Dopo le prime vittorie di Fausto Coppi, nella primavera del 1939, l’alessandrina Casa Maino, con il suo direttore sportivo Giovanni Podestà, gli offrì un ingaggio. Fausto mostrò di gradire la richiesta, soprattutto per il prestigio di una maglia gloriosa, filo diretto con l’altro grande campionissimo, Girardengo. Ma, all’insaputa del giovane atleta, il suo fac-totum Biagio Cavanna si era già impegnato con la Legnano.
Quando la cosa venne all’orecchio dei dirigenti alessandrini, si decise di affidare a Girardengo il compito di dirimere la questione. Infatti, la mattina precedente il Giro del Piemonte, che doveva rivelare le qualità di campione del nostro Fausto, il buon Costante si precipitò a casa di Coppi. Il giovane, appena rientrato dall’allenamento, cercò di tergiversare, in quanto avrebbe voluto informare Cavanna, suo fidato consulente. Intervennero la signora Angiolina, madre del campione, e la zia e, fiduciose delle parole di Girardengo, convinsero Fausto a sottoscrivere l’impegno.

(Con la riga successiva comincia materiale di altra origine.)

Lemma write_bits_returns q ring b bsz n :
  queue_inv q -> buffer q = Some ring ->
  8 * buffer_size q <= INT_MAX ->
  is_size_t bsz -> 0 <= n ->
  Z.of_nat (length ring) < SIZE_MOD -> Z.of_nat (length b) < SIZE_MOD ->
  bit_queue_write_bits (Some q) (Some b) bsz n <> OutOfFuel.
Proof.
  intros Hinv Hbuf Hsz Hbs Hn Hlr Hlb. unfold bit_queue_write_bits.
  destruct (Z.eqb_spec n 0); [discriminate|]. cbn [orb].
  destruct (Z.ltb_spec (sz (bsz * BITS_IN_BYTE)) n); [discriminate|].
  rewrite Hbuf.
  destruct (Z.gtb_spec n (sz (buffer_size q * BITS_IN_BYTE))); [discriminate|].
  destruct (negb _); [discriminate|].
  pose proof Hinv as (Hrb & Hri & Hwb & Hwi & Hw).
  rewrite INT_MAX_val in Hsz. unfold is_size_t, SIZE_MAX in Hbs.
  rewrite SIZE_MOD_val in Hbs.
  assert (Hq8 : sz (buffer_size q * BITS_IN_BYTE) = buffer_size q * 8)
    by (unfold BITS_IN_BYTE; apply sz_small; rewrite SIZE_MOD_val; lia).
  rewrite write_loop_unfold. rewrite Hbuf.
  pose proof (copy_not_fuel (Some ring) (Some b) (w_byte_offset q) (w_bit_offset q)
                (buffer_size q) 0 0 bsz n ltac:(lia) ltac:(lia) ltac:(lia)
                ltac:(lia) ltac:(lia)
                ltac:(intros ? [= <-]; exact Hlr)
                ltac:(intros ? [= <-]; exact Hlb)) as Hnf.
  destruct (bit_queue_bit_buffer_copy _ _ _ _ _ _ _ _ _) as [[[rv e] dst]| |] eqn:Hc;
    [|discriminate|congruence].
  cbn [mbind outcome_bind].
  destruct (copy_ret_cases _ _ _ _ _ _ _ _ _ _ _ _ Hc)
    as [(-> & _ & _)|(_ & Hrv & _ & _)]; [discriminate|].
  assert (Hclip : clip_bit_count 0 0 bsz n = n).
  { unfold clip_bit_count, remaining_bits. rewrite !Z.sub_0_r.
    rewrite (sz_small bsz) by (rewrite SIZE_MOD_val; lia).
    rewrite (sz_small (sz _)) by apply sz_range.
    destruct (Z.gtb_spec n (sz (bsz * BITS_IN_BYTE))); [lia | reflexivity]. }
  rewrite Hclip, to_int_small in Hrv by (rewrite INT_MAX_val; lia). subst rv.
  destruct (n =? -1); [discriminate|].
  destruct (advance_cursor 0 0 n). destruct (wrap_write_cursor _ _).
  rewrite (sz_small n) by (rewrite SIZE_MOD_val; lia).
  rewrite Z.sub_diag. change (0 <? sz 0) with false. discriminate.
Qed.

Tra Coppi e Cavanna, informato della cosa, ci fu certo un battibecco e, poiché evidentemente il cieco massaggiatore aveva mandato di rappresentanza, si cercò di annullare l’impegno sottoscritto con la Maino. Ma i protagonisti, nonostante le firme apposte, erano pur sempre – parliamo di altri tempi – tutti gentiluomini. Si arrivò quindi a un compromesso: Fausto Coppi avrebbe dovuto disputare in quella stagione tre corse per la casa alessandrina, dopo di che le parti contraenti avrebbero avuto libertà di scelta se proseguire il contratto o considerarlo estinto.
La cosa, tuttavia, si esaurì ancor prima del termine in quanto, per ragioni non solo economiche ma anche di assetto organizzativo, Coppi e Cavanna propendevano per la casa milanese.
La casa Maino, con grande disponibilità e signorilità, rinunciava a seguire il futuro campione nelle due gare che ancora rimanevano, in quanto Coppi, psicologicamente, aveva già scelto un’altra strada che lo portava lontano da Alessandria, anche se non del tutto dal cuore degli alessandrini.